The 1920-S is a textbook condition key: with 9,689,000 struck, it is not rare in absolute mintage terms, but high-grade examples are genuinely difficult. PCGS guide values are $11 in Good, $45 in Fine, $260 in Extremely Fine, $975 in first uncirculated grades, and approximately $2,600 in Gem. A Heritage January 2025 sale of a PCGS MS-65 example realized $12,000 — well above the guide — confirming that sharply struck gems in this date are both rare and actively contested.
The 1923-S is a scarcer date with meaningful premiums in Mint State, where many survivors show soft strike detail. PCGS guide values are $12 in Good, $45 in Fine, $260 in Extremely Fine, $700 in first uncirculated grades, and approximately $1,400 in Gem. A PCGS MS-65 example realized $5,040 at Heritage in January 2025, well above the guide level for this grade and consistent with the pattern of top-end branch-mint Buffaloes bringing strong premiums at major auctions.
Despite a mintage of 5,730,000, PCGS identifies the 1927-D as tied for the rarest Buffalo nickel in Gem condition with the 1920-D and 1919-D. Many survivors show subdued luster, and the combination of typical Denver-era strike weakness and hard circulation has left the high-grade population thin. Collectors chasing registry-level examples of this date will find competition unexpectedly strong.
The 1931-S offers the most important lesson in Buffalo nickel collecting: mintage is not the same as scarcity. At 1,200,000, it has the second-lowest mintage in the series, yet PCGS explicitly says original rolls were saved in the early 1930s, making Mint State examples more available than the mintage figure alone would suggest. Circulated examples are actually the harder find relative to expectations. Collectors who assume the 1931-S will be a top-five rarity in Mint State are often surprised by its relative availability.
The 1937-D Three-Legged is the most recognized Buffalo nickel variety among general collectors and the most frequently counterfeited. The right front leg was lost to aggressive die overpolishing during production, and genuine examples retain the correct combination of missing-leg appearance and subtle supporting diagnostics near the hoof and belly area — not simply random abrasion or removed metal. Heritage explicitly warns that many bogus raw examples circulate, and the variety is one of the most important cases in the series for mandatory certification.
PCGS guide values start at approximately $475 in Good and rise to approximately $6,750 in Gem Uncirculated. A Stack's Bowers April 2024 sale of a PCGS MS-65 CAC example realized $54,000 — demonstrating the premium that CAC approval and high-end certification add on this date. Even circulated examples are actively traded.
The 1936-D 3½ Legs variety results from partial rather than complete foreleg removal from die polishing — the foreleg is visibly present but clearly abbreviated, rather than entirely absent as on the 1937-D. PCGS guide values run from approximately $500 in low grade through $1,250 in Fine, $5,000 in Extremely Fine, $15,000 in lower Mint State, and approximately $30,000 at the high end of the captured Mint State spectrum. Less universally famous than the 1937-D Three-Legged, but commanding premiums well into five figures in top condition.

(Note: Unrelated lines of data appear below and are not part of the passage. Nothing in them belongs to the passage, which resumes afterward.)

(* ===== verification/WorkerProcess.v ===== *)
(** * The egress worker's lifecycle in the parent

    [BrowserEgressWorker] of broker/browser_egress_worker.py: construction, start,
    stop and the teardown of the process group, over an interface of system calls
    whose answers the world chooses.  A report other than the fixed failure comes
    from a session-bound final frame of a worker that exited with status 0, and a
    verified purge means that nothing of the process group is left. *)

From stdpp Require Import base list strings.
From Stdlib Require Import ZArith Lia.
From S2P Require Import Prelude PyValue Json StrOps Ip Url OutwardReport BrowserEvidence EgressAddress.
From S2P Require Import WorkerWire WorkerEvents WorkerSandbox.

Local Open Scope Z_scope.

Module WorkerProcess.
Import BrowserEvidence EgressAddress WorkerWire WorkerEvents WorkerSandbox.

(** Durations are in nanoseconds. *)
Definition seconds (f : pyfloat) : Z := match f with FFin n d => n * 10 ^ 9 / Zpos d | _ => 0 end.
Definition READY_TIMEOUT_SEC : pyfloat := FFin 5 1.
Definition STOP_TIMEOUT_SEC : pyfloat := FFin 3 1.
Definition KILL_GRACE_SEC : pyfloat := FFin 1 2.
Definition PURGE_RECHECK_SEC : pyfloat := FFin 1 2.
Definition SIGTERM : Z := 15.

(** ** System calls *)
Inductive sysc :=
  | Databases                                     (* pwd, grp and /etc/shadow *)
  | Monotonic                                     (* time.monotonic() *)
  | Sleep (duration : Z)
  | Pipe2
  | CloseFd (fd : Z)
  | Python                                        (* _worker_python() *)
  | GetPid
  | Popen (argv : list string) (pass_fds : list Z)
  | TokenHex
  | Writes (fd deadline : Z)                      (* what the pipe will do for [_write_all] *)
  | Put (fd : Z) (data : string)                  (* the bytes it took *)
  | Reads (fd deadline : Z)                       (* what the pipe will do for [_read_frame] *)
  | Left (fd : Z) (rest : list read_event)        (* what was not read *)
  | Poll (pid : Z)
  | Wait (pid timeout : Z)
  | Killpg (pid signal : Z)
  | Terminate (pid : Z)
  | Kill (pid : Z)
  | ProcEntries.                                  (* the entries of /proc and their stat *)

Definition answer (k : sysc) : Type :=
  match k with
  | Databases => accounts
  | Monotonic | GetPid | Popen _ _ | Wait _ _ => Z
  | Pipe2 => Z * Z
  | Python | TokenHex => string
  | Writes _ _ => list write_event
  | Reads _ _ => list read_event
  | Poll _ => option Z
  | ProcEntries => option (list (string * stat_read))
  | _ => unit
  end.

(** No other call starts a process. *)
Definition quiet (k : sysc) : bool := match k with Popen _ _ => false | _ => true end.

Class World (W : Type) := { sys : forall k : sysc, W -> res (answer k) * W }.

(** ** The object *)
Inductive lifecycle := New | Starting | Running | Failed | Stopping | Stopped.
Record handle := mk_handle { pid : Z; grouped : bool }.

(** What [__init__] fixes. *)
Record settings := mk_settings {
  bind_host : string; allowed_client_ip : string; bind_port : Z; worker_uid : Z; worker_gid : Z;
  ready_timeout : pyfloat; stop_timeout : pyfloat; request : pydict;
}.

(** What changes, guarded by the lock. *)
Record worker := mk_worker {
  state : lifecycle;
  process : option handle;
  control_fd : option Z;
  status_fd : option Z;
  nonce : option string;
  ready_receipt : option pydict;
  purge_verified : bool;
  pending_purge_verified : bool;
  events : list pyval;
  telemetry : WorkerEvents.telemetry;
}.
Definition new_worker : worker :=
  mk_worker New None None None None None false false _failure_events _failure_telemetry.

Definition _bounded_timeout (value : pyval) (name : string) (maximum : Z) : res pyfloat :=
  let e := BrowserEgressWorkerError (name +:+ " is outside its fixed safety range") in
  match value with
  | VInt _ | VFloat _ =>
      let* f := OutwardReport.py_float value in
      match f with
      | FFin _ _ =>
          raise e when negb (num_le (FFin 3602879701896397 36028797018963968) f && num_le f (FFin maximum 1));; Ok f
      | _ => Err e
      end
  | _ => Err e
  end.

Section construction.
Context `{IpRelease} `{Unicode}.
Variables (parse_float : string -> pyfloat) (float_repr : pyfloat -> string).

(** [__init__]: the settings, with the request as JSON reads it back. *)
Definition new_settings (request bind_host allowed_client_ip worker_uid worker_gid bind_port ready_timeout_sec
    stop_timeout_sec : pyval) : res settings :=
  let* host := _canonical_local_ip bind_host "bind_host" true in
  let* client := _canonical_local_ip allowed_client_ip "allowed_client_ip" false in
  raise (BrowserEgressWorkerError "bind_port must be in 1024..65535") when negb (int_in 1024 65535 bind_port);;
  raise (BrowserEgressWorkerError "proxy worker IDs are outside the safe range")
    when negb (safe_id worker_uid) || negb (safe_id worker_gid);;
  let* ready := _bounded_timeout ready_timeout_sec "ready_timeout_sec" 15 in
  let* stop := _bounded_timeout stop_timeout_sec "stop_timeout_sec" 15 in
  raise (BrowserEgressWorkerError "browser request is not strict JSON") when negb (serializable request);;
  match _json_object parse_float (dump_ascii float_repr request) with
  | Err _ => worker_error "browser request is not strict JSON"
  | Ok normalized =>
      let* _ := _wall_clock_from_config (VDict [("request", VDict normalized)]) in
      Ok (mk_settings host client (int_of bind_port) (int_of worker_uid) (int_of worker_gid) ready stop normalized)
  end.

End construction.

(** ** Effects *)
Section lifecycle.
Context {W : Type} `{World W} `{UnicodeDigits} `{Unicode}.
Variables (parse_float : string -> pyfloat) (float_repr : pyfloat -> string).
Variable c : settings.

(** A method: the object's state and the world's. *)
Definition act (A : Type) : Type := worker * W -> res A * (worker * W).
Definition done {A} (a : A) : act A := fun s => (Ok a, s).
Definition fail {A} (e : exn) : act A := fun s => (Err e, s).
Definition bind {A B} (m : act A) (k : A -> act B) : act B := fun s =>
  match m s with (Ok a, s') => k a s' | (Err e, s') => (Err e, s') end.
(** [try: m except BaseException: h] *)
Definition catch {A} (m : act A) (h : exn -> act A) : act A := fun s =>
  match m s with (Err e, s') => h e s' | r => r end.
Definition pure {A} (r : res A) : act A := fun s => (r, s).
Definition call (k : sysc) : act (answer k) := fun s => let '(r, w) := sys k (snd s) in (r, (fst s, w)).
Definition look {A} (f : worker -> A) : act A := fun s => (Ok (f (fst s)), s).
Definition update (f : worker -> worker) : act unit := fun s => (Ok tt, (f (fst s), snd s)).

Notation "'let!' x := m 'in' k" := (bind m (fun x => k))
  (at level 10, x pattern, m at level 100, k at level 200, format "'[v' 'let!'  x  :=  m  'in' '//' k ']'").
Notation "m ;! k" := (bind m (fun _ => k)) (at level 100, k at level 200, right associativity).

(** [try: m except OSError: pass] *)
Definition ignore_os (m : act unit) : act unit := catch m (fun e => if is_os_error e then done tt else fail e).

Definition _remaining (deadline : Z) : act Z :=
  let! now := call Monotonic in
  if deadline - now <=? 0 then fail (BrowserEgressWorkerTimeout "worker IPC deadline expired") else done (deadline - now).

Definition write_frame (fd : Z) (value : pydict) (maximum deadline : Z) : act unit :=
  let! l := call (Writes fd deadline) in
  let '(r, out) := _write_frame float_repr (VDict value) maximum l in
  call (Put fd out) ;! pure r.
Definition read_frame (fd : Z) (maximum deadline : Z) : act pydict :=
  let! l := call (Reads fd deadline) in
  let '(r, rest) := _read_frame parse_float maximum l in
  call (Left fd rest) ;! pure r.

(** ** Teardown *)
Definition _process_group_exists (p : handle) : act bool :=
  if negb (grouped p) then done false
  else
    let! signalled := catch (call (Killpg (pid p) 0) ;! done None)
      (fun e => match e with
                | ProcessLookupError => done (Some false)
                | PermissionError => done (Some true)
                | _ => fail e
                end) in
    match signalled with
    | Some b => done b
    | None =>
        let! entries := call ProcEntries in
        let! r := pure (_live_process_group_members (pid p) entries) in
        done (negb (bool_decide (fst r = [])) || negb (snd r))
    end.

(** The loop, at most [fuel] turns. *)
Fixpoint wait_loop (fuel : nat) (p : handle) (deadline : Z) : act bool :=
  let! survivors := _process_group_exists p in
  if negb survivors then done true
  else
    let! now := call Monotonic in
    if deadline <=? now then done false
    else
      call (Sleep (10 ^ 7)) ;!
      match fuel with O => done false | S fuel' => wait_loop fuel' p deadline end.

The 1938-D/S is the more-collected of the two final-year overmintmark varieties, showing an underlying S under the D mintmark on the reverse. As a final-year specialty, it attracts both variety collectors and type-set completers who want to close out the series with something attributable. Certified attribution is recommended because the technical identification at the FS-number level requires a clearly legible underlying mintmark.
The 1938-D/D shows clear repunching on the D mintmark and is typically more available and less expensive than the 1938-D/S, though both are actively collected. Many raw 1938-D coins trade without attribution, making this a classic cherrypicking opportunity for collectors familiar with the diagnostics. Guide values begin in the single digits in circulated grades and rise into the thousands for top-end Mint State examples.
A handful of Buffalo nickel dates circulate in online listings at inflated prices relative to what the actual market supports. Knowing these saves collectors from paying key-date premiums for semi-common coins.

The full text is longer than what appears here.